David was the only child of Constance and Edward Garnett, who lived in a large draughty neo-medieval farmhouse, The Cearne, on the High Chart in Kent. He grew up precocious in a peculiar political atmosphere. Edward was a publisher's reader and pioneer literary agent who discovered Joseph Conrad. Constance, a classicist who taught herself Russian, translated Tolstoy and Dostoevsky for posterity. Russia fascinated both parents and their home was a refuge for nihilist exiles, with one of whom Constance fell in love.
This man, who went by the nom de guerre Stepniak, had killed a tyrannical figure from the Tsarist military in cold blood on a St Petersburg street and was lucky to get out of the country. In London left-leaning literati adopted him. Bernard Shaw bestowed honorary one-of-us status upon him when he renamed him Steppy. Steppy loved the orderliness of England, so it was a tragedy for him when the Russian government began to spread the word he was a murderer. His death on a West London railway line was probably self-inflicted. He couldn't take being exposed as a thug in a gentle land he held dear. While Steppy and his affiliates talked of assassination in a faraway country the Garnetts had friends who thought it a useful political tool anywhere. David remembered the socialist Cunningham Grahame seeming ridiculous when he parroted the Russians. Still the child marked by early exposure to anti-establishment politics didn't easily find his social place.
When the Garnett parents opposed the Boer War, Edward clashed fiercely with his father Richard, Keeper of Books at the British Museum Reading Room, who supported the Empire. David remembered being taunted at school for adopting his parents' anti-war view. Anti-imperialism coupled with Russian nihilism primed him for misadventure ahead.

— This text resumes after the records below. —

Lemma prepare_evolves sid rq w : lifecycle_ok w -> rows (lw_db w) !! sid = None ->
  ~ live (host w) sid ->
  wp (prepare_sandbox sid rq) (fun r w' => evolves w w' /\ lw_db w' = lw_db w /\
    prepared w' = prepared w /\
    match r with
    | Ok p => handle_id (handle p) = sid /\ tracked (host w') sid
    | Throw _ => True
    end) w.
Proof.
  intros Hok Hnone Hlive. unfold prepare_sandbox. set (spec := {| spec_id := _ |}). apply wp_on_host. eapply wp_mono; [apply prepare_law; [apply Hok|done]|].
  cbn beta. intros r h (Hd & Hso & Hr). split_and!; try done.
  destruct Hok as [H1 H2 H3 H4 H5 H6]. split; [split|]; cbn; try done.
  - intros id row Hrow. assert (id <> sid) as Hid by (intros ->; by rewrite Hnone in Hrow).
    destruct (Hso id Hid) as [Hl Ht]. apply (session_ok_keeps w); [|done|by apply H5].
    split; try done. cbn. by rewrite Hl.
  - intros id row Hrow. exists row. split; [done|apply rtc_refl].
Qed.

Lemma destroyAndRelease_evolves p w : lifecycle_ok w ->
  wp (destroyAndRelease p) (fun _ w' => evolves w w' /\ lw_db w' = lw_db w) w.
Proof.
  intros Hok. unfold destroyAndRelease, destroy_sandbox, release_transport_of. wp_simpl.
  eapply wp_mono; [apply destroy_law, Hok|]. cbn beta. intros r h (Hd & Hn & _).
  set (w1 := set_host h _).
  assert (calm w w1) as Hc1 by (eapply calm_trans; [apply (calm_clock (S (lw_clock w)))|by apply calm_host]).
  destruct r as [[]|e]; wp_simpl; [|by split; [apply calm_evolves|]].
  set (w2 := emit_effect (SandboxDestroyed _) w1).
  assert (calm w w2) as Hc2 by (eapply calm_trans; [exact Hc1|apply calm_destroyed]).
  eapply wp_mono; [by apply release_keeps|]. cbn beta. intros r h' (Hd' & Hn').
  set (w3 := set_host h' _).
  assert (calm w w3) as Hc3.
  { eapply calm_trans; [exact Hc2|]. eapply calm_trans; [apply (calm_clock (S (lw_clock w2)))|by apply calm_host]. }
  destruct r as [[]|e]; wp_simpl; (split; [|done]); (apply calm_evolves; [done|]); [|done].
  eapply calm_trans; [exact Hc3|]. apply calm_released. cbn. apply elem_of_app. right. by left.
Qed.
(* ===== verification/IsoTime.v ===== *)
(** * Instants as text

    [Date.prototype.toISOString] and the reading of such a text by [new Date],
    which the control plane uses for [createdAt], [built_at] and [resumedAt]:
    milliseconds since the epoch against the proleptic Gregorian calendar. *)

From S2P Require Export Schema.
From Stdlib Require Import Ascii String.

Definition MS_PER_DAY : Z := 86400000.

(** Days since 1970-01-01 as year, month and day: an era has 400 years, and a
    year starts in March. *)
Definition civil_of_days (days : Z) : Z * Z * Z :=
  let z := (days + 719468)%Z in
  let era := (z / 146097)%Z in
  let doe := (z mod 146097)%Z in
  let yoe := ((doe - doe / 1460 + doe / 36524 - doe / 146096) / 365)%Z in
  let doy := (doe - (365 * yoe + yoe / 4 - yoe / 100))%Z in
  let mp := ((5 * doy + 2) / 153)%Z in
  let d := (doy - (153 * mp + 2) / 5 + 1)%Z in
  let m := (if mp <? 10 then mp + 3 else mp - 9)%Z in
  (yoe + era * 400 + (if m <=? 2 then 1 else 0), m, d)%Z.

Definition days_of_civil (y m d : Z) : Z :=
  let y' := (if m <=? 2 then y - 1 else y)%Z in
  let era := (y' / 400)%Z in
  let yoe := (y' mod 400)%Z in
  let doy := ((153 * (if m <=? 2 then m + 9 else m - 3) + 2) / 5 + d - 1)%Z in
  (era * 146097 + (yoe * 365 + yoe / 4 - yoe / 100 + doy) - 719468)%Z.

(** [n] in [width] decimal digits. *)
Fixpoint padded (width : nat) (n : Z) : string :=
  match width with
  | O => ""
  | S w => padded w (n / 10) +:+ String (ascii_of_N (Z.to_N (48 + n mod 10))) ""
  end%string.

Definition year_text (y : Z) : string :=
  if ((0 <=? y) && (y <=? 9999))%Z then padded 4 y
  else if (y <? 0)%Z then ("-" +:+ padded 6 (- y))%string else ("+" +:+ padded 6 y)%string.

(** [new Date(ms).toISOString()] *)
Definition toISOString (ms : Z) : string :=
  let '(y, m, d) := civil_of_days (ms / MS_PER_DAY) in
  let t := (ms mod MS_PER_DAY)%Z in
  (year_text y +:+ "-" +:+ padded 2 m +:+ "-" +:+ padded 2 d +:+ "T" +:+ padded 2 (t / 3600000) +:+ ":" +:+
   padded 2 (t / 60000 mod 60) +:+ ":" +:+ padded 2 (t / 1000 mod 60) +:+ "." +:+ padded 3 (t mod 1000) +:+ "Z")%string.

(** The [width] digits a text starts with, and the rest. *)
Fixpoint take_digits (width : nat) (acc : Z) (s : string) : option (Z * string) :=
  match width, s with
  | O, _ => Some (acc, s)
  | S w, String c s' => if is_digit c then take_digits w (acc * 10 + (byteZ c - 48)) s' else None
  | S _, EmptyString => None
  end.

Definition take_char (c : ascii) (s : string) : option string :=
  match s with String c' s' => if bool_decide (c = c') then Some s' else None | EmptyString => None end.

(** [new Date(text).getTime()] for a text in the form [toISOString] gives to
    the years 0 to 9999; anything else is the invalid date. *)
Definition date_parse (s : string) : option Z :=
  '(y, s) ← take_digits 4 0 s; s ← take_char "-" s;
  '(m, s) ← take_digits 2 0 s; s ← take_char "-" s;
  '(d, s) ← take_digits 2 0 s; s ← take_char "T" s;
  '(hh, s) ← take_digits 2 0 s; s ← take_char ":" s;
  '(mi, s) ← take_digits 2 0 s; s ← take_char ":" s;
  '(ss, s) ← take_digits 2 0 s; s ← take_char "." s;
  '(ms, s) ← take_digits 3 0 s; s ← take_char "Z" s;
  if bool_decide (s = ""%string) && ((1 <=? m) && (m <=? 12) && (1 <=? d) && (d <=? 31) && (hh <? 24) && (mi <? 60) && (ss <? 60))%Z
  then Some (days_of_civil y m d * MS_PER_DAY + hh * 3600000 + mi * 60000 + ss * 1000 + ms)%Z
  else None.

(** ** The calendar *)

(** A day of the first era: the year of the era, the day of the year, and the
    month counted from March are in their ranges. *)
Lemma first_era doe : (0 <= doe < 146097)%Z -> let '(y, m, d) := civil_of_days (doe - 719468) in
  days_of_civil y m d = (doe - 719468)%Z /\ (1 <= m <= 12)%Z /\ (1 <= d <= 31)%Z /\
  (0 <= y <= 400)%Z /\ (y = 400 <-> 146037 <= doe)%Z.
Proof.
  intros H. unfold civil_of_days. replace (doe - 719468 + 719468)%Z with doe by lia.
  rewrite (Z.div_small doe), (Z.mod_small doe) by lia.
  set (yoe := ((doe - doe / 1460 + doe / 36524 - doe / 146096) / 365)%Z).
  assert (0 <= yoe <= 399)%Z as Hyoe by (unfold yoe; Z.div_mod_to_equations; lia).
  set (doy := (doe - (365 * yoe + yoe / 4 - yoe / 100))%Z).
  assert (0 <= doy <= 365)%Z as Hdoy by (unfold doy, yoe; Z.div_mod_to_equations; lia).
  assert (yoe = 399 /\ 306 <= doy <-> 146037 <= doe)%Z as Hlast by (unfold doy, yoe; Z.div_mod_to_equations; lia).
  set (mp := ((5 * doy + 2) / 153)%Z).
  assert (0 <= mp <= 11)%Z by (unfold mp; Z.div_mod_to_equations; lia).
  assert (10 <= mp <-> 306 <= doy)%Z by (unfold mp; Z.div_mod_to_equations; lia).
  assert (1 <= doy - (153 * mp + 2) / 5 + 1 <= 31)%Z by (unfold mp; Z.div_mod_to_equations; lia).
  destruct (Z.ltb_spec mp 10) as [Hm|Hm]; unfold days_of_civil.
  - assert (mp + 3 <=? 2 = false)%Z as Hle by lia. rewrite !Hle.
    replace (yoe + 0 * 400 + 0)%Z with yoe by lia. rewrite (Z.div_small yoe), (Z.mod_small yoe) by lia.
    replace (mp + 3 - 3)%Z with mp by lia. unfold doy in *. split_and!; lia.
  - assert (mp - 9 <=? 2 = true)%Z as Hle by lia. rewrite !Hle.
    replace (yoe + 0 * 400 + 1 - 1)%Z with yoe by lia. rewrite (Z.div_small yoe), (Z.mod_small yoe) by lia.
    replace (mp - 9 + 9)%Z with mp by lia. unfold doy in *. split_and!; lia.
Qed.

Lemma civil_shift k z : civil_of_days (z + 146097 * k) =
  let '(y, m, d) := civil_of_days z in (y + 400 * k, m, d)%Z.
Proof.
  unfold civil_of_days.
  replace (z + 146097 * k + 719468)%Z with (z + 719468 + k * 146097)%Z by lia.
  rewrite Z.div_add, Z.mod_add by lia. f_equal. f_equal. lia.
Qed.

Lemma days_shift y m d k : days_of_civil (y + 400 * k) m d = (days_of_civil y m d + 146097 * k)%Z.
Proof.
  unfold days_of_civil. destruct (m <=? 2)%Z.
  - replace (y + 400 * k - 1)%Z with (y - 1 + k * 400)%Z by lia.
    rewrite Z.div_add, Z.mod_add by lia. lia.
  - replace (y + 400 * k)%Z with (y + k * 400)%Z by lia.
    rewrite Z.div_add, Z.mod_add by lia. lia.
Qed.

(** The days of the years 0 to 9999. *)
Definition day_in_range (days : Z) : Prop := (-719528 <= days <= 2932896)%Z.

Lemma civil_of_days_spec days : let '(y, m, d) := civil_of_days days in
  days_of_civil y m d = days /\ (1 <= m <= 12)%Z /\ (1 <= d <= 31)%Z /\
  (day_in_range days -> 0 <= y <= 9999)%Z.
Proof.
  pose proof (Z.div_mod (days + 719468) 146097 ltac:(lia)) as Hdm.
  pose proof (Z.mod_pos_bound (days + 719468) 146097 ltac:(lia)) as Hb.
  set (k := ((days + 719468) / 146097)%Z) in *. set (doe := ((days + 719468) mod 146097)%Z) in *.
  replace days with (doe - 719468 + 146097 * k)%Z by lia. rewrite civil_shift.
  pose proof (first_era doe Hb) as Hera. destruct (civil_of_days (doe - 719468)) as [[y m] d].
  rewrite days_shift. split_and!; try lia. unfold day_in_range. lia.
Qed.

(** ** Digits *)

Lemma digit_read n : is_digit (ascii_of_N (Z.to_N (48 + n mod 10))) = true /\
  (byteZ (ascii_of_N (Z.to_N (48 + n mod 10))) - 48 = n mod 10)%Z.
Proof.
  pose proof (Z.mod_pos_bound n 10 ltac:(lia)) as Hb. set (k := (n mod 10)%Z) in *.
  assert (k = 0 \/ k = 1 \/ k = 2 \/ k = 3 \/ k = 4 \/ k = 5 \/ k = 6 \/ k = 7 \/ k = 8 \/ k = 9)%Z as Hk by lia.
  destruct_or! Hk; rewrite Hk; by split.
Qed.

Lemma take_padded_app w : forall v n acc s,
  take_digits (w + v) acc (padded w n +:+ s)%string = take_digits v (acc * 10 ^ Z.of_nat w + n mod 10 ^ Z.of_nat w)%Z s.
Proof.
  induction w as [|w IH]; intros v n acc s.
  { cbn [padded Nat.add]. f_equal. change (10 ^ Z.of_nat 0)%Z with 1%Z. rewrite Z.mod_1_r. lia. }
  cbn [padded]. rewrite append_assoc. replace (S w + v) with (w + S v) by lia. rewrite IH.
  rewrite append_cons. cbn [take_digits]. destruct (digit_read n) as [-> Hv].
  change ("" +:+ s)%string with s. f_equal. rewrite Hv.
  rewrite Nat2Z.inj_succ, Z.pow_succ_r by lia.
  rewrite (Z.rem_mul_r n 10 (10 ^ Z.of_nat w)) by lia. lia.
Qed.

Lemma take_padded w n acc s : (0 <= n < 10 ^ Z.of_nat w)%Z ->
  take_digits w acc (padded w n +:+ s)%string = Some (acc * 10 ^ Z.of_nat w + n, s)%Z.
Proof.
  intros Hn. pose proof (take_padded_app w 0 n acc s) as H. rewrite Nat.add_0_r in H. rewrite H.
  cbn [take_digits]. by rewrite Z.mod_small.
Qed.

Lemma take_char_hit c s : take_char c (String c "" +:+ s)%string = Some s.
Proof. rewrite append_cons. cbn [take_char]. by rewrite bool_decide_true. Qed.

(** An instant written by [toISOString] and read back is the same instant, to
    the millisecond, for the years 0 to 9999. *)
Lemma iso_roundtrip ms : day_in_range (ms / MS_PER_DAY) -> date_parse (toISOString ms) = Some ms.
Proof.
  intros Hr. unfold toISOString, date_parse. pose proof (civil_of_days_spec (ms / MS_PER_DAY)) as Hc.
  destruct (civil_of_days _) as [[y m] d]. destruct Hc as (Hdays & Hm & Hd & Hy). specialize (Hy Hr).
  pose proof (Z.mod_pos_bound ms MS_PER_DAY ltac:(done)) as Ht.
  pose proof (Z.div_mod ms MS_PER_DAY ltac:(done)) as Hdm.
  set (t := (ms mod MS_PER_DAY)%Z) in *. unfold MS_PER_DAY in *.
  unfold year_text. rewrite (proj2 (Z.leb_le 0 y)), (proj2 (Z.leb_le y 9999)) by lia. cbn [andb].
  assert (0 <= t / 3600000 < 24)%Z by (Z.div_mod_to_equations; lia).
  assert (0 <= t / 60000 mod 60 < 60)%Z by (apply Z.mod_pos_bound; lia).
  assert (0 <= t / 1000 mod 60 < 60)%Z by (apply Z.mod_pos_bound; lia).
  assert (0 <= t mod 1000 < 1000)%Z by (apply Z.mod_pos_bound; lia).
  do 6 (rewrite take_padded by (cbn; lia); cbn [mbind option_bind]; rewrite take_char_hit; cbn [mbind option_bind]).
  rewrite take_padded by (cbn; lia). cbn [mbind option_bind].
  change (take_char "Z" "Z") with (Some ""%string). cbn [mbind option_bind].
  rewrite !Z.mul_0_l, !Z.add_0_l.
  rewrite (proj2 (Z.leb_le 1 m)), (proj2 (Z.leb_le m 12)), (proj2 (Z.leb_le 1 d)), (proj2 (Z.leb_le d 31)) by lia.
  rewrite (proj2 (Z.ltb_lt _ 24)), !(proj2 (Z.ltb_lt _ 60)) by lia.
  cbn [andb]. rewrite bool_decide_true by done. cbn [andb]. f_equal. rewrite Hdays.
  Z.div_mod_to_equations; lia.
Qed.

His home background made his school career difficult. He was independent-minded and found the canings cruel and some of the teachers mad. Constance pulled him out of prep school and taught him at home; sent him back to school again; then again before the sixth form withdrew him and sent him to a London crammer. There, step by step, hardly intentionally, he got to know the activists who would take the place of his parents' Russian protégés. He met men whose cause was Indian independence. As he recalled, aged 50: "I had been brought up to accept acts of political murder and violence with sympathy bordering on admiration; I had known and respected at least two eminent assassins, and I should have thought it particularly disgraceful to resent the murder of Englishmen by Indians, since I was myself English and to some extent shared the guilt of British imperialism. Of course I took for granted, without investigation, that British rule in India must be bad, exactly as most British boys of my age took for granted that it was good."